Only five days after announcing its investigation into the Globe and Mail’s report that some lobbyists may have had their personal donations to the B.C. Liberal party and NDP reimbursed by unknown third-parties, Elections B.C. called on the RCMP to take over.

The Sensitive Investigations Unit – part of the Federal Serious & Organized Crime’s Financial Integrity Group – has been tasked with investigating the possible ‘cleansing’ of political donations in the province.

One gets a sense from their reaction that the Liberal party’s initial damage control plan went out the window in favour of full-blown crisis management.

Clark who has tried to ignore growing public anger over her fundraising practices – think $10,000 a plate cash-for-access dinners – may have finally blinked.

The Liberals suddenly felt the need to do something. Anything.

Clark skipped question period two days in a row last week, her traditional modus operandi when there’s a political crisis.

One can almost imagine the meetings that must have taken place in Vancouver with party strategists, maybe a few lobbyists, trying to come up with something they could announce that sounds good, but doesn’t really mean much.

Eureka. Word began to leak over the weekend that the Premier was preparing to go further than she had ever gone before on electoral finance reform.

The Diva of Deflection, as Independent MLA Vicki Huntington likes to call the Premier, lived up to the billing on Monday.

Using the B.C. government’s proposed real-time disclosure of political donations bill as a prop, Clark announced that if re-elected her government will move to establish an independent panel to review B.C.’s Elections Act and come up with recommendations for the legislature’s consideration.

“What I’m proposing today is a process to take political parties and politicians out of the process,” said Clark. “Regular review is important because there hasn’t been significant changes since 1995.”

I guess that goes to how one defines “significant.”

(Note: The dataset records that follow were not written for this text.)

(* ===== verification/LzFindNorm.v ===== *)
(** * Normalisation of the references, and a kept block

    MatchFinder_Normalize3 of LzFind.c: whatever the address of the references, the aligned
    blocks and the ends before and after them make up one pass over all items.  And what
    MatchFinder_Create does when it keeps the block of an earlier call. *)

From stdpp Require Import base numbers list list_numbers.
From Stdlib Require Import ZArith Lia.
From S2P Require Import Prelude LzFind LzFindInit.
Local Open Scope Z_scope.
Local Open Scope word_scope.

Section Norm.
Variable sub : Z.

Lemma SaturSub_map (k : nat) : forall items, length items = (8 * k)%nat -> LzFind_SaturSub_32 sub items = Some (map (SASUB_32 sub) items).
Proof.
  induction k as [|k IH]; intros items Hl; [by destruct items|].
  destruct items as [|i0 [|i1 [|i2 [|i3 [|i4 [|i5 [|i6 [|i7 items]]]]]]]]; cbn [length] in Hl; try lia.
  cbn [LzFind_SaturSub_32 map]. rewrite IH by lia. done.
Qed.

Lemma normalize_head_ok : forall items addr (n : nat), (n <= length items)%nat ->
  exists (k : nat) a, (k <= n)%nat /\ normalize_head addr sub items n = (map (SASUB_32 sub) (take k items), a, drop k items, (n - k)%nat).
Proof.
  induction items as [|v items IH]; intros addr n Hn; cbn [normalize_head].
  { exists 0%nat, addr. split; [lia|]. by rewrite Nat.sub_0_r. }
  destruct n as [|n]; [exists 0%nat, addr; split; [lia|done]|]. destruct (negb _).
  - destruct (IH (addr + 1) n ltac:(cbn in Hn; lia)) as (k & a & Hk & E). exists (S k), a. split; [lia|]. by rewrite E.
  - exists 0%nat, addr. split; [lia|]. by rewrite Nat.sub_0_r.
Qed.

(** The number of items in whole blocks of 32. *)
Lemma blocks_of (n : nat) :
  exists k : nat, Z.to_nat (Z.of_nat n &&& Z.lnot (2 ^ 7 / 4 - 1)) = (8 * k)%nat /\ (8 * k <= n)%nat /\
    Z.to_nat (Z.of_nat n &&& (2 ^ 7 / 4 - 1)) = (n - 8 * k)%nat.
Proof.
  change (2 ^ 7 / 4 - 1) with (Z.ones 5). rewrite <-Z.ldiff_land, Z.ldiff_ones_r, Z.land_ones, Z.shiftl_mul_pow2, Z.shiftr_div_pow2 by lia.
  change (2 ^ 5) with 32. exists (4 * Z.to_nat (Z.of_nat n / 32))%nat.
  pose proof (Z.div_mod (Z.of_nat n) 32 ltac:(lia)). pose proof (Z.mod_pos_bound (Z.of_nat n) 32 ltac:(lia)).
  pose proof (Z.div_pos (Z.of_nat n) 32). lia.
Qed.

(** C33: MatchFinder_Normalize3 subtracts [subValue], saturating at zero, from the first
    [numItems] items and leaves the rest: the loop up to the alignment, the blocks of 32
    and the loop over what remains are one map, for every alignment of the array. *)
Theorem MatchFinder_Normalize3_map (addr : Z) (items : list Z) (numItems : Z) (Hn : 0 <= numItems <= Z.of_nat (length items)) :
  MatchFinder_Normalize3 addr sub items numItems =
    Some (map (fun v => Z.max (v - sub) 0) (take (Z.to_nat numItems) items) ++ drop (Z.to_nat numItems) items).
Proof.
  assert (forall xs, map (SASUB_32 sub) xs = map (fun v => Z.max (v - sub) 0) xs) as Emap.
  { intros xs. apply map_ext. intros v. unfold SASUB_32. destruct (Z.ltb_spec v sub); lia. }
  unfold MatchFinder_Normalize3. destruct (normalize_head_ok items addr (Z.to_nat numItems)) as (k & a & Hk & ->); [lia|].
  set (n := Z.to_nat numItems) in *. destruct (blocks_of (n - k)) as (b & -> & Hb & ->).
  rewrite (SaturSub_map b) by (rewrite length_take, length_drop; lia). opt. f_equal. rewrite !Emap.
  rewrite <-(take_drop k (take n items)), map_app, take_take, Nat.min_l, <-app_assoc by lia. f_equal.
  rewrite <-(take_drop (8 * b) (drop k (take n items))), map_app, <-app_assoc. f_equal.
  - f_equal. rewrite !take_drop_commute, take_take. do 2 f_equal. lia.
  - rewrite !drop_drop. f_equal; [f_equal; rewrite take_drop_commute; f_equal; f_equal; lia|f_equal; lia].
Qed.
End Norm.

(** ** A kept block *)

(** An object with binary trees on 2 bytes, as LzmaEnc_SetProps leaves a new one for
    [btMode = 1], [numHashBytes = 2]. *)
Record bt2_object (p : CMatchFinder) : Prop := {
  bt2_hash : hash p = []; bt2_mode : btMode p = true; bt2_bytes : numHashBytes p = 2; bt2_min : numHashBytes_Min p = 2;
  bt2_out : numHashOutBits p = 0; bt2_size : expectedDataSize p = 2 ^ 64 - 1
}.

Lemma length_take_Z (refs : list Z) n : 0 <= n <= Z.of_nat (length refs) -> Z.of_nat (length (take (Z.to_nat n) refs)) = n.
Proof. intros Hn. rewrite length_take. lia. Qed.

(** The sizes of the first call, and that the second takes the way of the kept block. *)
Lemma Create_bt2 alloc p refs addr :
  bt2_object p -> alloc 8454160 = Some (refs, addr) -> Z.of_nat (length refs) = 8454160 ->
  exists q h s, MatchFinder_Create alloc p (1 <<< 22) 2048 32 274 = (true, set_block 8454160 addr (set_refs h s q)) /\
    expectedDataSize q = 2 ^ 64 - 1 /\ numHashBytes_Min q = 2 /\ Z.of_nat (length h) = 65536.
Proof.
  intros [H1 H2 H3 H4 H5 H6] Ha Hl. unfold MatchFinder_Create.
  set (p1 := set_keep _ _ p). assert (create_masks p1 (1 <<< 22) = (65535, 65535)) as ->.
  { unfold create_masks, MatchFinder_GetHashMask. cbn [numHashOutBits numHashBytes expectedDataSize p1 set_keep]. by rewrite H5, H3, H6. }
  cbn [hash btMode numRefs numHashBytes numHashBytes_Min p1 set_keep set_hash_sizes set_history]. rewrite H1, H2, H3, H4.
  change (65535 + 1 + _) with 65536. change ((65536 + _ + 0xF) &&& Z.lnot 0xF) with 8454160. cbn [is_null negb andb].
  rewrite Ha. do 3 eexists. split; [reflexivity|]. split; [exact H6|]. split; [exact H4|]. apply length_take_Z. lia.
Qed.

Lemma Create_kept alloc q h s addr :
  expectedDataSize q = 2 ^ 64 - 1 -> numHashBytes_Min q = 2 -> h <> [] ->
  let p1 := set_block 8454160 addr (set_refs h s q) in
  exists p2, MatchFinder_Create alloc (set_settings true 4 2 0 32 p1) (1 <<< 21) 2048 32 274 = (true, p2) /\
    hash p2 = h /\ son p2 = s /\ fixedHashSize p2 + hashMask p2 + 1 = 1115136.
Proof.
  intros H1 H2 Hh. cbv zeta. unfold MatchFinder_Create.
  set (p1 := set_keep _ _ _). assert (create_masks p1 (1 <<< 21) = (1048575, 1048575)) as ->.
  { unfold create_masks, MatchFinder_GetHashMask. cbn [numHashOutBits numHashBytes expectedDataSize p1 set_keep set_settings set_block set_refs]. by rewrite H1. }
  cbn [hash btMode numRefs numHashBytes numHashBytes_Min p1 set_keep set_hash_sizes set_history set_settings set_block set_refs].
  assert (is_null h = false) as -> by (by destruct h). change (1048575 + 1 + _) with 1115136.
  change ((1115136 + _ + 0xF) &&& Z.lnot 0xF) with 5309456. cbn [negb andb]. eexists. split; [reflexivity|]. done.
Qed.

(** C36: A match finder that was created for trees on 2 bytes over 4 MiB and is created again
    for trees on 4 bytes over 2 MiB keeps its block, since that is large enough, but also
    keeps [son] where the first call put it: 65536 references stay in front of [son], the
    new hash tables have more than a million, so their upper part and the trees are the same
    memory. *)
Theorem MatchFinder_Create_kept_block (alloc : Z -> option (list Z * Z)) (p : CMatchFinder) (refs : list Z) (addr : Z)
    (Hp : bt2_object p) (Halloc : alloc 8454160 = Some (refs, addr)) (Hrefs : Z.of_nat (length refs) = 8454160) :
  let '(ok1, p1) := MatchFinder_Create alloc p (1 <<< 22) 2048 32 274 in
  let '(ok2, p2) := MatchFinder_Create alloc (set_settings true 4 2 0 32 p1) (1 <<< 21) 2048 32 274 in
  ok1 = true /\ ok2 = true /\ son p2 = son p1 /\ Z.of_nat (length (hash p2)) = 65536 /\ fixedHashSize p2 + hashMask p2 + 1 = 1115136.
Proof.
  destruct (Create_bt2 alloc p refs addr Hp Halloc Hrefs) as (q & h & s & -> & Hq & Hmin & Hlen).
  destruct (Create_kept alloc q h s addr Hq Hmin) as (p2 & -> & -> & -> & ->); [by intros ->|]. done.
Qed.

(** A new object. *)
Definition bt2_example : CMatchFinder :=
  {| data := []; buffer := 0; pos := 0; posLimit := 0; streamPos := 0; lenLimit := 0; cyclicBufferPos := 0; cyclicBufferSize := 0;
     streamEndWasReached := false; btMode := true; matchMaxLen := 0; hash := []; son := []; hashMask := 0; cutValue := 32;
     keepSizeBefore := 0; keepSizeAfter := 0; numHashBytes := 2; numHashBytes_Min := 2; numHashOutBits := 0; directInputRem := 0;
     historySize := 0; fixedHashSize := 0; numRefs := 0; expectedDataSize := 2 ^ 64 - 1; crc := []; hash_addr := 0 |}.

Lemma MatchFinder_Create_kept_block_witness :
  let '(_, p1) := MatchFinder_Create cleared_block bt2_example (1 <<< 22) 2048 32 274 in
  let '(_, p2) := MatchFinder_Create cleared_block (set_settings true 4 2 0 32 p1) (1 <<< 21) 2048 32 274 in
  Z.of_nat (length (hash p2)) < fixedHashSize p2 + hashMask p2 + 1.
Proof.
  assert (bt2_object bt2_example) as Hp by (by constructor).
  assert (forall n, cleared_block n = Some (replicate (Z.to_nat n) 0, 0)) as Ha by done.
  assert (Z.of_nat (length (replicate (Z.to_nat 8454160) 0)) = 8454160) as Hl by (rewrite length_replicate; apply Z2Nat.id; lia).
  pose proof (MatchFinder_Create_kept_block cleared_block bt2_example (replicate (Z.to_nat 8454160) 0) 0 Hp (Ha _) Hl) as H.
  destruct (MatchFinder_Create cleared_block bt2_example (1 <<< 22) 2048 32 274) as [ok1 p1].
  destruct (MatchFinder_Create cleared_block (set_settings true 4 2 0 32 p1) (1 <<< 21) 2048 32 274) as [ok2 p2].
  destruct H as (_ & _ & _ & E1 & E2). lia.
Defined.

Lemma MatchFinder_Normalize3_map_witness :
  MatchFinder_Normalize3 5 10 [3; 10; 12; 100] 3 = Some [0; 0; 2; 100].
Proof. rewrite (MatchFinder_Normalize3_map 10 5 [3; 10; 12; 100] 3); [reflexivity|cbn; lia]. Defined.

Clark didn’t see the need to establish a comparable panel when the government passed legislation to muzzle third-parties in what was once called the pre-campaign period – a move later overturned by the B.C. Court of Appeal – or when it amended the Elections Act so that all political parties would be given an electronic copy of everyone who votes in the future.

Making her announcement, Clark was clear that members of the panel would have to be accepted by a unanimous vote of the legislature, which everyone knows is a regular occurrence in Victoria (mild sarcasm).

If that wasn’t an insurmountable obstacle in and of itself, Clark added that any recommendations the panel might make four years later – or as the B.C. Liberal party prefers to say $60 million later – would have to be adopted unanimously as well.

When pigs fly.

Meanwhile in a remarkable display of decisiveness, B.C. NDP leader John Horgan can be marked down as squarely undecided on real-time disclosure, telling CKNW News “Take it as a yes or no, however you like it. We disclose annually, as does the Conservative party, the Marijuana Party, Libertarian Party, and the Liberal Party.”

This to CKNW’s softball question on whether the public can expect the NDP to report fundraising in real-time before voting day?

Horgan and his party has had nearly a year to contemplate the idea.

Since he brought up the Marijuana and Libertarian parties as a way to show his concern over how the proposed changes might effect them, it’s worth noting that B.C.’s 35 fringe political parties have accepted a grand total of 801 donations in 11-years.

Real-time disclosure is not a hill that any political party should die on.
Clark’s legislation came with a couple of unexpected and positive add-ons: the threshold for reporting political contributions will be lowered to $100 annually from $250.

And we may get to find out who attends those elite cash-for-access dinners with the Premier after all, albeit not retroactively.

Clark’s office was quick to point out that she had misspoken on that retroactive thing.

Call it the Premier’s foxtrot week: one step forward, two steps back, then sidestep the real issue.

Dermod Travis is the executive director of IntegrityBC.